DH and I have been together for 40 years.
I don't really know how to explain what there is between us - affection & friendship is there but there is no intimacy, either physical or emotional. We talk to each other but it's all superficial stuff - something in the news, gossip picked up from a neighbour etc. We laugh together. But we never talk about important stuff that concerns our lives.
For example, we never ever talk about money. I don't know how much DH earns, how much he's got (he was left some money by a relative, how much he was left or which bank it's in I've got no idea), I don't know how much our bills amount to (I give him half my wages each month towards household expenses), I don't have a well paid job and often run very short of money just before pay day but I could never ask him to lend me £10 for petrol etc. I think he'd judge me as failing.

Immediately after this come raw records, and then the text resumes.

(** ** Parsing and printing *)

Definition is_feature_hex (b : byte) : bool := is_ascii_digit b || byte_in_range "a" "f" b.

Definition parse_feature (input hex : bytes) : option Handle :=
  if Nat.eqb (length hex) FEATURE_HEX_LEN && forallb is_feature_hex hex
  then Some (HFeature input) else None.

Definition parse_symbol (rest : bytes) : option Handle :=
  '(path, tail) ← split_once "#" rest;
  '(qualified, line) ←
    match rsplit_once "@" tail with
    | Some (qualified, digits) => n ← parse_line digits; Some (qualified, Some n)
    | None => Some (tail, None)
    end;
  if has_byte "@" qualified then None
  else
    let path := unescape path in
    let qualified := unescape qualified in
    if valid_path path && negb (bytes_eqb qualified []) then Some (HSymbol path qualified line)
    else None.

Definition parse_dir (rest : bytes) : option Handle :=
  let trimmed := default rest (strip_suffix (bs "/") rest) in
  let path := unescape trimmed in
  if valid_path path then Some (HDir path) else None.

Definition parse_chunk (rest : bytes) : option Handle :=
  '(path, range) ← rsplit_once ":" rest;
  '(start, e) ← split_once "-" range;
  start ← parse_line start;
  e ← parse_line e;
  let path := unescape path in
  if valid_path path && (start <=? e)%N then Some (HChunk path start e) else None.

Definition parse (input : bytes) : option Handle :=
  match strip_prefix FEATURE_PREFIX input with
  | Some hex => parse_feature input hex
  | None =>
  match strip_prefix (bs "sym:") input with
  | Some rest => parse_symbol rest
  | None =>
  match strip_prefix (bs "file:") input with
  | Some rest => file (unescape rest)
  | None =>
  match strip_prefix (bs "dir:") input with
  | Some rest => parse_dir rest
  | None =>
  match strip_prefix (bs "chunk:") input with
  | Some rest => parse_chunk rest
  | None => None
  end end end end end.

(** [Display for Handle]. *)
Definition to_string (h : Handle) : bytes :=
  match h with
  | HSymbol path qualified line =>
      bs "sym:" ++ escape path ++ bs "#" ++ escape qualified
      ++ match line with Some n => bs "@" ++ show_u32 n | None => [] end
  | HFile path => bs "file:" ++ escape path
  | HDir path => bs "dir:" ++ escape path
  | HChunk path start e => bs "chunk:" ++ escape path ++ bs ":" ++ show_u32 start ++ bs "-" ++ show_u32 e
  | HFeature id => id
  end.

(** ** Symbols *)

Inductive SymbolKind :=
  | KFunction | KMethod | KClass | KTrait | KInterface | KStruct | KEnum | KConstant | KMacro | KModule | KNamespace.

#[export] Instance symbol_kind_eq_decision : EqDecision SymbolKind.
Proof. solve_decision. Defined.

Inductive Visibility := Public | Private | Protected | Crate | ModuleVisible | FileVisible.

(** The fields of [Symbol] (protocol/src/lib.rs) a handle is computed from, its
    kind and visibility, the last line of the body, and whether it is test code. *)
Record Symbol := mkSymbol {
  sy_name : bytes;
  qualified_name : bytes;
  sy_kind : SymbolKind;
  file_path : bytes;
  line_start : N;
  line_end : N;
  overloaded : bool;
  visibility : option Visibility;
  sy_is_test : bool;
}.

Definition symbol_handle (s : Symbol) : Handle :=
  let qualified := if bytes_eqb (qualified_name s) [] then sy_name s else qualified_name s in
  symbol (file_path s) qualified (if overloaded s then Some (line_start s) else None).

Definition overload_key (s : Symbol) : bytes * bytes := (file_path s, qualified_name s).

Definition count_keys (symbols : list Symbol) : gmap (bytes * bytes) nat :=
  fold_left (λ counts s, <[overload_key s := default 0 (counts !! overload_key s) + 1]> counts)
    symbols ∅.

Definition set_overloaded (s : Symbol) (flag : bool) : Symbol :=
  mkSymbol (sy_name s) (qualified_name s) (sy_kind s) (file_path s) (line_start s) (line_end s) flag (visibility s)
    (sy_is_test s).

(** [counts[&key]] panics on a missing key; every key was counted. *)
Definition mark_overloads (symbols : list Symbol) : list Symbol :=
  let counts := count_keys symbols in
  let overloaded := map (λ s, 1 <? default 0 (counts !! overload_key s)) symbols in
  zip_with set_overloaded symbols overloaded.

(** ** Escaping round trip *)

Lemma escape_cons c s : escape (c :: s) = escape_char c ++ escape s.
Proof. done. Qed.

Lemma escape_char_lacks d c :
  d = "#"%byte ∨ d = "@"%byte → d ∉ escape_char c.
Proof.
  intros Hd. unfold escape_char. destruct (beq_spec c "%"); [|destruct (beq_spec c "#");
    [|destruct (beq_spec c "@")]].
  4: { rewrite list_elem_of_singleton. destruct Hd as [-> | ->]; congruence. }
  all: rewrite <- has_byte_false; destruct Hd as [-> | ->]; reflexivity.
Qed.

Lemma escape_lacks d s : d = "#"%byte ∨ d = "@"%byte → d ∉ escape s.
Proof.
  intros Hd. induction s as [|c s IH]; [apply not_elem_of_nil|]. rewrite escape_cons, not_elem_of_app.
  split; [by apply escape_char_lacks|done].
Qed.

(** [unescape] as a structural function: what each round does at the first
    byte of [rest]. *)
Fixpoint unescape_spec (fuel : nat) (s : bytes) : bytes :=
  match fuel, s with
  | 0, _ => s
  | _, [] => []
  | S fuel, c :: s' =>
      if c =? "%" then
        match decode_escape s with
        | Some d => d :: unescape_spec fuel (drop 3 s)
        | None => "%"%byte :: unescape_spec fuel s'
        end
      else c :: unescape_spec fuel s'
  end.

Lemma unescape_loop_out fuel rest out :
  unescape_loop fuel rest out = out ++ unescape_loop fuel rest [].
Proof.
  revert rest out; induction fuel as [|fuel IH]; intros rest out; [done|]. cbn [unescape_loop].
  destruct (find_byte "%" rest) as [pos|]; [|done]. cbv zeta.
  destruct (decode_escape _); rewrite IH; symmetry; rewrite IH; by rewrite <- !app_assoc.
Qed.

Lemma unescape_loop_plain fuel a rest :
  "%"%byte ∉ a → unescape_loop fuel (a ++ rest) [] = a ++ unescape_loop fuel rest [].
Proof.
  intros Ha. destruct fuel as [|fuel]; [done|]. cbn [unescape_loop].
  destruct (find_byte "%" rest) as [pos|] eqn:E.
  - destruct (find_byte_split _ _ _ E) as [Hpos Hd].
    assert (find_byte "%" (a ++ rest) = Some (length a + pos)) as ->.
    { rewrite <- (take_drop pos rest), Hd, app_assoc, find_byte_app, length_app, length_take.
      - f_equal. apply f_equal. apply Nat.min_l.
        assert (length (drop pos rest) ≠ 0) as Hl by (rewrite Hd; done).
        rewrite length_drop in Hl. lia.
      - by rewrite not_elem_of_app. }
    cbv zeta. rewrite take_app_add, <- drop_drop, drop_app_length.
    destruct (decode_escape _); rewrite unescape_loop_out; symmetry;
      rewrite unescape_loop_out; by rewrite <- !app_assoc.
  - rewrite (proj2 (find_byte_none "%" (a ++ rest))); [done|].
    apply not_elem_of_app. split; [done|by apply find_byte_none].
Qed.

Lemma unescape_loop_escape s fuel :
  length s < fuel → unescape_loop fuel (escape s) [] = s.
Proof.
  revert fuel; induction s as [|c s IH]; intros fuel Hf; (destruct fuel as [|fuel]; [simpl in Hf; lia|]);
    [done|]. simpl in Hf. rewrite escape_cons.
  assert (∀ d e, decode_escape (e ++ escape s) = Some d → length e = 3 → find_byte "%" (e ++ escape s) = Some 0 →
     unescape_loop (S fuel) (e ++ escape s) [] = d :: s) as Hesc.
  { intros d e Hd He Hp. cbn [unescape_loop]. rewrite Hp. cbv zeta. rewrite drop_0, Hd, <- He, drop_app_length.
    rewrite unescape_loop_out, IH by lia. done. }
  unfold escape_char. destruct (beq_spec c "%") as [->|H1]; [by apply Hesc|].
  destruct (beq_spec c "#") as [->|H2]; [by apply Hesc|].
  destruct (beq_spec c "@") as [->|H3]; [by apply Hesc|].
  rewrite unescape_loop_plain by (apply not_elem_of_cons; split; [congruence|apply not_elem_of_nil]).
  simpl. f_equal.
  assert (∀ f, length s < f → unescape_loop f (escape s) [] = s) by (intros; apply IH; lia).
  change (unescape_loop (S fuel) (escape s) [] = s). apply IH. lia.
Qed.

We never talk about plans for the future. He's content to sit home watching football and listening to music. In my head I make plans for days out etc. but he doesn't want to do any of it. We don't make plans for holidays & aren't working towards any goals together. I see other people (colleagues, relatives etc) who talk about how they're planning something - a holiday, house renovations, a new car etc. and they have a joint goal & a plan , however haphazard, to achieve it. We have none of those things. I suspect that one day he will come home from work and tell me he's retired without every mentioning beforehand.
On the other hand when I had a long stay in hospital last year he came to see me everyday even though it meant catching 3 buses there and back. So I assume that he does care about me.
I'm unhappy and lonely and don't know how to change things.